Dass die im angelsächsischen Sprachraum geläufige Wortkombination "iron out your battles” den mit Gedanken, Worten, Texten und Bildern jonglierenden Artisten in seiner neuen Wahlheimat anstiften musste, die deutschsprachigen Übersetzungsmöglichkeiten beim Wort zu nehmen, liegt auf der Hand: Weswegen er beim Ausbügeln der Folgen des Krieges zwischen dem erfolgreichen Wilhelm der Eroberer und seinen unbotmäßigen Gefolgsleuten die mehr oder minder belegten Auftritte der Kombattanten in den gestickten Tapisserien in eher weniger edler, gleichwohl brillant täuschender Technik auf das wahrlich banale Alltagsschlachtfeld von Bügelbrettern katapultiert. Was als gewagte Kollision zwischen Ehrfurcht vor den aus der Zeit gefallenen Helden und Abneigung ob ihrer respektlosen Platzierung beim Publikum, die Autorin dieses Textes eingeschlossen, durchaus unkalkulierbare Reaktionen auslösen kann.

Signalstörung“ ist die nahezu zeitgleich zu „Hold Your Horses“ inszenierte Ausstellung in Siegen betitelt. Dort ist ein stattliches Aufgebot dieser mittels Malerei ausgebügelten Heroen auf dem Boden und an den Wänden des Kunstvereins gelandet. Mehrheitlich zusammengeklappt, mithin irgendwie beinlos wie Bradley Davies’ Pferd, dafür allesamt als zur Legende gewordene Individuen porträtiert und mit Namen versehen in ihrer kulturhistorischen Pracht wiedererkennbar. Was in Köln zur kunstfertigen Überblendung der schnöden Ausbeutung des sakralen Ortes durch den raumfüllenden Sound der dieser bis heute trotzenden Karnevalsritter dient, bieten in Siegen nicht minder ortsspezifisch die beidseitig der vormaligen Schaufensterfront platzierten Kontaktmikrophone als nach innen wie nach außen gerichtete Vermittler der wasser- und windbasierten Soundcollage „looking through the hearing glass“. Es sind Botschaften aus dem Alltag, deren allzu rüden Folgen man in der Schutzzone des Kunstvereins fürs erste entkommen ist. Auch den als Weltkulturerbe der Unesco überlebenden Protagonisten der historischen Schlacht von Hastings hat Bradley Davies so in seinem konzeptuellen Kosmos unablässig zirkulierender Bild/Wort-Verdichtungen eine weitere Chance gegeben.

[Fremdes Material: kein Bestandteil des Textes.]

(** * Stemify Sieve API (python-api/main.py): shallow embedding and properties

    The service is a FastAPI adapter around two external collaborators, the
    Sieve "demucs" function and a Supabase storage bucket.  The pure pieces
    (stem naming, parameter derivation, owner extraction) are embedded as
    total functions; the request handler is embedded in a small state and
    exception monad whose state records the calls made to the collaborators.
    Calls to the logger have no effect on the response and are left out. *)

From Stdlib Require Import ZArith String Ascii List Bool Lia DecimalString.
From Stdlib Require Import Floats.PrimFloat.
From Stdlib Require DecimalZ.
From Stdlib Require Import Sorted.
Import ListNotations.
Open Scope string_scope.
Open Scope Z_scope.

(** ** Python values and primitives used by main.py *)

Module Py.

(** A raised exception: its class name and [str(e)]. *)
Record exn : Type := Raise { exn_class : string; exn_str : string }.

(** Outcome of an expression that may raise. *)
Inductive res (A : Type) : Type :=
| Ok (a : A)
| Err (e : exn).
Arguments Ok {A} a.
Arguments Err {A} e.

(** [str(n)] for an [int]. *)
Definition str_of_int (n : Z) : string :=
  NilZero.string_of_int (Z.to_int n).

(** [len(l)] as a Python [int]. *)
Definition len {A : Type} (l : list A) : Z := Z.of_nat (length l).

(** [l[i]]: negative indices count from the end, anything outside
    [-len l, len l) raises [IndexError]. *)
Definition getitem {A : Type} (l : list A) (i : Z) : res A :=
  let j := if i <? 0 then len l + i else i in
  if (j <? 0) || (len l <=? j) then
    Err (Raise "IndexError" "list index out of range")
  else
    match nth_error l (Z.to_nat j) with
    | Some a => Ok a
    | None => Err (Raise "IndexError" "list index out of range")
    end.

(** [x in l] for a list of strings. *)
Fixpoint contains (x : string) (l : list string) : bool :=
  match l with
  | [] => false
  | y :: l' => String.eqb x y || contains x l'
  end.

(** Truthiness of a [str] and of an [Optional[str]]: the empty string
    and [None] are falsy. *)
Definition truthy_str (s : string) : bool := negb (String.eqb s "").

Definition truthy_opt_str (o : option string) : bool :=
  match o with
  | Some s => truthy_str s
  | None => false
  end.

(** [s.split(sep)] for a one-character separator: the pieces between
    occurrences of [sep], empty pieces kept, never the empty list. *)
Fixpoint split_aux (sep : ascii) (s : string) (cur : string) : list string :=
  match s with
  | EmptyString => [cur]
  | String c s' =>
      if Ascii.eqb c sep then cur :: split_aux sep s' ""
      else split_aux sep s' (cur ++ String c "")
  end.

Definition split (sep : ascii) (s : string) : list string :=
  split_aux sep s "".

(** [enumerate(l)], positions counted from [start]. *)
Fixpoint enumerate_from {A : Type} (start : nat) (l : list A) : list (nat * A) :=
  match l with
  | [] => []
  | a :: l' => (start, a) :: enumerate_from (S start) l'
  end.

Definition enumerate {A : Type} (l : list A) : list (nat * A) :=
  enumerate_from 0 l.

(** [s.endswith(c)] and [s.rstrip(c)] for a one-character argument. *)
Fixpoint endswith (c : ascii) (s : string) : bool :=
  match s with
  | EmptyString => false
  | String a EmptyString => Ascii.eqb a c
  | String _ s' => endswith c s'
  end.

Fixpoint rstrip (c : ascii) (s : string) : string :=
  match s with
  | EmptyString => EmptyString
  | String a s' =>
      match rstrip c s' with
      | EmptyString => if Ascii.eqb a c then EmptyString else String a EmptyString
      | r => String a r
      end
  end.

(** [d.get(k)] on a dictionary with string keys and values. *)
Fixpoint dict_get (d : list (string * string)) (k : string) : option string :=
  match d with
  | [] => None
  | (k', v) :: d' => if String.eqb k k' then Some v else dict_get d' k
  end.

(** [a or b] on [Optional[str]] values. *)
Definition py_or (a b : option string) : option string :=
  if truthy_opt_str a then a else b.

End Py.

Import Py.

(** ** Stem Namer: [get_stem_name] (main.py, lines 244-262) *)

Definition stem_names_4 : list string := ["vocals"; "drums"; "bass"; "other"].

Definition stem_names_6 : list string :=
  ["vocals"; "drums"; "bass"; "other"; "guitar"; "piano"].

Definition get_stem_name (index : Z) (two_stems model : string) : res string :=
  if negb (String.eqb two_stems "None") then
    if index =? 0 then Ok two_stems
    else Ok ("no_" ++ two_stems)
  else if String.eqb model "htdemucs_6s" then
    if index <? len stem_names_6 then getitem stem_names_6 index
    else Ok ("stem_" ++ str_of_int index)
  else
    if index <? len stem_names_4 then getitem stem_names_4 index
    else Ok ("stem_" ++ str_of_int index).

(** ** Request and response values (main.py, lines 43-51 and 204-238) *)

Module SeparationRequest.
Record t : Type := Build {
  audio_url : string;
  model : string;
  two_stems : string;
  overlap : float;
  shifts : Z;
  audio_format : string;
  selected_stems : option (list string);
  quality : option string
}.

(** The pydantic defaults: every field but [audio_url] is optional. *)
Definition defaults (audio_url : string) : t :=
  Build audio_url "htdemucs_ft" "None" 0.25%float 0 "wav" None (Some "standard").
End SeparationRequest.

(** The handler's four local variables after lines 138-161. *)
Module Resolved.
Record t : Type := Build {
  model : string;
  two_stems : string;
  overlap : float;
  shifts : Z
}.
End Resolved.

(** The ["parameters"] object of the response. *)
Module Parameters.
Record t : Type := Build {
  model : string;
  two_stems : string;
  overlap : float;
  shifts : Z;
  audio_format : string
}.
End Parameters.

(** One entry of ["output_files"]. *)
Module OutputFile.
Record t : Type := Build {
  index : Z;
  url : option string;
  stem_name : string
}.
End OutputFile.

Module SeparationResponse.
Record t : Type := Build {
  status : string;
  message : string;
  output_files : list OutputFile.t;
  parameters : Parameters.t
}.
End SeparationResponse.

(** What FastAPI sends back: the returned object (status 200) or the
    [HTTPException] raised by the handler. *)
Inductive HandlerResult : Type :=
| Returned (body : SeparationResponse.t)
| HTTPException (status_code : Z) (detail : string).

Definition http_status (r : HandlerResult) : Z :=
  match r with
  | Returned _ => 200
  | HTTPException status_code _ => status_code
  end.

(** ** Owner extraction (main.py, lines 121-129) *)

Fixpoint scan_user_id (url_parts : list string) (it : list (nat * string))
  : res (option string) :=
  match it with
  | [] => Ok None
  | (i, part) :: it' =>
      if String.eqb part "audio-files" && (Z.of_nat i + 1 <? len url_parts) then
        match getitem url_parts (Z.of_nat i + 1) with
        | Ok u => Ok (Some u)
        | Err e => Err e
        end
      else scan_user_id url_parts it'
  end.

Definition extract_user_id (audio_url : string) : res string :=
  let url_parts := split "/" audio_url in
  match scan_user_id url_parts (enumerate url_parts) with
  | Ok user_id =>
      Ok (match user_id with
          | Some u => if truthy_str u then u else "anonymous"
          | None => "anonymous"
          end)
  | Err e => Err e
  end.

(** ** Parameter Resolver (main.py, lines 138-161) *)

Definition single_stem_names : list string :=
  ["vocals"; "drums"; "bass"; "other"; "guitar"; "piano"].

Definition quality_is_pro (quality : option string) : bool :=
  match quality with
  | Some q => String.eqb q "pro"
  | None => false
  end.

(** The test of line 149: a non-empty selection naming guitar or piano. *)
Definition wants_six_stem (selected_stems : option (list string)) : bool :=
  match selected_stems with
  | Some (s :: l) => contains "guitar" (s :: l) || contains "piano" (s :: l)
  | _ => false
  end.

Definition resolve (request : SeparationRequest.t) : Resolved.t :=
  let model := SeparationRequest.model request in
  let two_stems := SeparationRequest.two_stems request in
  let selected_stems := SeparationRequest.selected_stems request in
  let two_stems :=
    match selected_stems with
    | Some [stem] => if contains stem single_stem_names then stem else two_stems
    | _ => two_stems
    end in
  let model := if wants_six_stem selected_stems then "htdemucs_6s" else model in
  if quality_is_pro (SeparationRequest.quality request) then
    let model := if String.eqb model "htdemucs" then "htdemucs_ft" else model in
    Resolved.Build model two_stems 0.25%float 1
  else
    Resolved.Build model two_stems
      (SeparationRequest.overlap request) (SeparationRequest.shifts request).

(** ** The collaborators and the calls made to them *)

(** Arguments of [demucs.run] (main.py, lines 171-178); [file] is the URL
    the [sieve.File] was built from. *)
Module DemucsArgs.
Record t : Type := Build {
  file : string;
  model : string;
  two_stems : string;
  overlap : float;
  shifts : Z;
  audio_format : string
}.
End DemucsArgs.

(** An object yielded by the result of [demucs.run]: it has a [path]
    attribute (a string or [None]) or it has none.  Reading [path] is taken
    to return: an object whose [path] raises when read is not
    represented. *)
Inductive OutputObj : Type :=
| WithPath (path : option string)
| WithoutPath.

(** The value [demucs.run] returns: it has [__iter__] or it has not.  An
    iterable is given by the objects it yields when walked to its end: a
    returned object whose iteration raises part-way is not represented. *)
Inductive RunResult : Type :=
| Iterable (items : list OutputObj)
| NotIterable.

(** What [get_public_url] returns: the URL itself in newer clients, a
    dictionary in older ones. *)
Inductive PublicUrl : Type :=
| UrlStr (s : string)
| UrlDict (d : list (string * string)).

(** Calls that leave the process, in the order they are made (most recent
    first).  [EvUploadCall] marks an invocation of
    [upload_file_to_supabase]. *)
Inductive event : Type :=
| EvSieveFile (url : string)
| EvFunctionGet (name : string)
| EvDemucsRun (args : DemucsArgs.t)
| EvUploadCall (file_path stem_name user_id : string)
| EvStorageUpload (bucket storage_path content content_type cache_control : string)
| EvGetPublicUrl (bucket storage_path : string)
| EvRemove (file_path : string).

Definition trace : Type := list event.

(** The Supabase storage client.  Its answers may depend on the calls made
    so far. *)
Record Client : Type := {
  storage_upload : trace -> string -> string -> string -> option exn;
  storage_get_public_url : trace -> string -> string -> res PublicUrl
}.

(** Everything outside the handler.  [None] from a call that returns
    nothing of interest means it did not raise.  The local disk is read
    while the outputs are processed and modified only afterwards, so
    [os_path_exists] is the disk as the processing loop sees it. *)
Record World : Type := {
  supabase : option Client;
  uuid4 : trace -> string;
  open_read : trace -> string -> res string;
  os_path_exists : string -> bool;
  os_remove : trace -> string -> option exn;
  sieve_File : string -> option exn;
  sieve_function_get : string -> option exn;
  demucs_run : DemucsArgs.t -> res RunResult
}.

(** Module start-up (main.py, lines 24-32): the client exists only when a
    service key other than the placeholder is configured. *)
Definition supabase_init (getenv : string -> option string)
    (create_client : string -> string -> Client) : option Client :=
  let supabase_url :=
    match getenv "SUPABASE_URL" with
    | Some v => v
    | None => "https://wqzretaqqqtzxdtoljqr.supabase.co"
    end in
  let supabase_key :=
    match getenv "SUPABASE_SERVICE_ROLE_KEY" with
    | Some v => v
    | None => ""
    end in
  if negb (truthy_str supabase_key)
     || String.eqb supabase_key "your_service_role_key_here"
  then None
  else Some (create_client supabase_url supabase_key).

(** ** The handler monad: a trace of calls, and exceptions *)

Definition M (A : Type) : Type := trace -> res A * trace.

Definition ret {A : Type} (a : A) : M A := fun t => (Ok a, t).

Definition bind {A B : Type} (m : M A) (f : A -> M B) : M B :=
  fun t =>
    match m t with
    | (Ok a, t') => f a t'
    | (Err e, t') => (Err e, t')
    end.

Definition emit (ev : event) : M unit := fun t => (Ok tt, ev :: t).

(** A value that depends on the calls made so far. *)
Definition ask {A : Type} (f : trace -> A) : M A := fun t => (Ok (f t), t).

(** A call that returns or raises, answered from the calls made so far. *)
Definition call {A : Type} (f : trace -> res A) : M A := fun t => (f t, t).

(** An expression that returns or raises. *)
Definition lift {A : Type} (r : res A) : M A := call (fun _ => r).

(** A call whose return value is not used but which may raise. *)
Definition call_ (f : trace -> option exn) : M unit :=
  fun t =>
    match f t with
    | None => (Ok tt, t)
    | Some e => (Err e, t)
    end.

Definition check (o : option exn) : M unit := call_ (fun _ => o).

(** [try: m  except Exception as e: h e]. *)
Definition try_except {A : Type} (m : M A) (h : exn -> M A) : M A :=
  fun t =>
    match m t with
    | (Ok a, t') => (Ok a, t')
    | (Err e, t') => h e t'
    end.

Notation "x <- m ;; k" := (bind m (fun x => k))
  (at level 61, m at next level, right associativity).
Notation "m ;;; k" := (bind m (fun _ => k))
  (at level 61, right associativity).

(** [for x in l: acc = body x acc]. *)
Fixpoint for_each {A S : Type} (l : list A) (body : A -> S -> M S) (acc : S)
  : M S :=
  match l with
  | [] => ret acc
  | a :: l' => acc' <- body a acc ;; for_each l' body acc'
  end.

In Siegen führt der Parcours durch die Versammlung ihrer in perfekter Trompe-l'œil-Malerei ausgeführten Simulanten zu den eher diskret in die Inszenierung eingestreuten, in ebendieser Technik abgemalten Detailfotografien aus der Warn- und Überwachungswelt archaischer Leuchttürme. In Köln fordert die unterkühlte Brillanz ihrer drei Pendants gleich im Entree die Aufmerksamkeit des Publikums. Weswegen die hintergründige Spielerei mit den möglichen Assoziationen zwischen dem in „Scale Electric“, „Rainbow Warp“ oder „ZoOom“ individualisierten Licht der Linsen und dem an der Grenze zum Bizarren schlingernden Arrangement der eingefriedeten Sonnenblumen auf dem Boden die Wahrnehmung des Raumes in eine seltsame Schieflage katapultiert.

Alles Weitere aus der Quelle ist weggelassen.